自治体の経営が厳しい状況にある中、ふるさと納税制度を「政策推進のきっかけ」としてユニークな自治体経営を続ける地方都市がある。宮崎県都城市で、その取り組みを探った。

自治体経営好循環の証しふるさと納税日本一 ※1

 2019年度に都城市には、約106億円のふるさと納税による寄附金があった。市の一般会計当初予算額(20年度)は約866億円なので、1割強に相当する。換金性が高いものや高額商品など過度な返礼品を用意するのではなく、総務省ルールにのっとった結果だけに、全国自治体の注目を集めた。

ふるさと納税は戦略的なPRツール

自治体経営好循環の証しふるさと納税日本一 ※1宮崎県都城市
池田宜永 (いけだ たかひさ)市長
1971年生まれ。宮崎県立都城泉ヶ丘高等学校、九州大学経済学部卒業後、大蔵省入省。東京大学大学院経済学研究科修士課程修了。金融庁監督局銀行第一課課長補佐、外務省在オーストラリア日本国大使館一等書記官を歴任後、2007年宮崎県都城市副市長、10年財務省主計局主査、12年宮崎県都城市長就任。現在3期目。

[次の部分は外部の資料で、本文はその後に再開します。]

(** * WireWAN overlay manager: a shallow embedding of the control plane

    The development follows the layout of [backend/app]:

    - [ipaddress]: the IPv4 fragment of Python's standard [ipaddress]
      module that the services call (an external collaborator);
    - [security]: [core/security.py], the secret envelope;
    - [models]: the ORM entities of [models/*.py] and the database;
    - [ip_allocation], [conflict_detection], [config_generator]:
      the pure services of [services/*.py];
    - [mikrotik_client]: the router API client over a store-like router;
    - [deployment]: the deployment engine and the job endpoints;
    - [endpoints]: the REST endpoints that compose the services.

    Python exceptions are values of [exn]; a call that may raise returns a
    [result].  Strings are byte strings (the UTF-8 encoding of the Python
    text). *)

From Stdlib Require Import ZArith List String Ascii Lia Bool.
From Stdlib Require Import Sorted.
From stdpp Require Import base option list gmap sets strings pretty sorting.

Local Open Scope Z_scope.

(** ** Exceptions and results *)

(** The body of an [HTTPException]: a plain string, or the structured
    object that [create_peer] builds for critical conflicts. *)
Inductive http_detail :=
| DetailStr (msg : string)
| DetailConflicts (message : string) (conflicts : list (string * string)).

Inductive exn :=
| ValueError (msg : string)
| NameError (name : string)
| HTTPException (status_code : Z) (detail : http_detail)
| MikrotikAPIError (message : string) (detail : string)
| NoResultFound
| EncryptionConfigError (msg : string)
| InvalidToken.

Inductive result (A : Type) :=
| Ok (a : A)
| Raise (e : exn).
Arguments Ok {A} a.
Arguments Raise {A} e.

Definition is_ok {A} (r : result A) : bool :=
  match r with Ok _ => true | Raise _ => false end.

(** Python truthiness of an optional string: [None] and [""] are falsy. *)
Definition truthy (o : option string) : bool :=
  match o with
  | Some s => negb (String.eqb s "")
  | None => false
  end.

(** [sep.join(parts)] *)
Fixpoint join (sep : string) (parts : list string) : string :=
  match parts with
  | [] => ""
  | [p] => p
  | p :: rest => p +:+ sep +:+ join sep rest
  end.

(** [c in s] for a character. *)
Fixpoint has_char (c : ascii) (s : string) : bool :=
  match s with
  | EmptyString => false
  | String a s' => Ascii.eqb a c || has_char c s'
  end.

 08年にふるさと納税制度が始まってから5年間の寄附金額は、年間500万円ほどにすぎなかった。しかし、12年に池田宜永市長が就任すると一変。ふるさと納税を市の知名度向上につなげるためのPRツールとして活用する方針を明確にし、14年に対応見直しを図った。

 池田市長は、その理由を「当選間もない頃に東京で挨拶回りをしていたら、『存じあげていますよ。ミヤギ県トジョウ市でしょ』と言われたのが本当に悔しかった」ことだと打ち明ける。

※1 総務省「ふるさと納税に関する現況調査結果」において、2015年度、
   16年度の受入額、受入件数共に全国1位。19年度は受入件数が全国1位。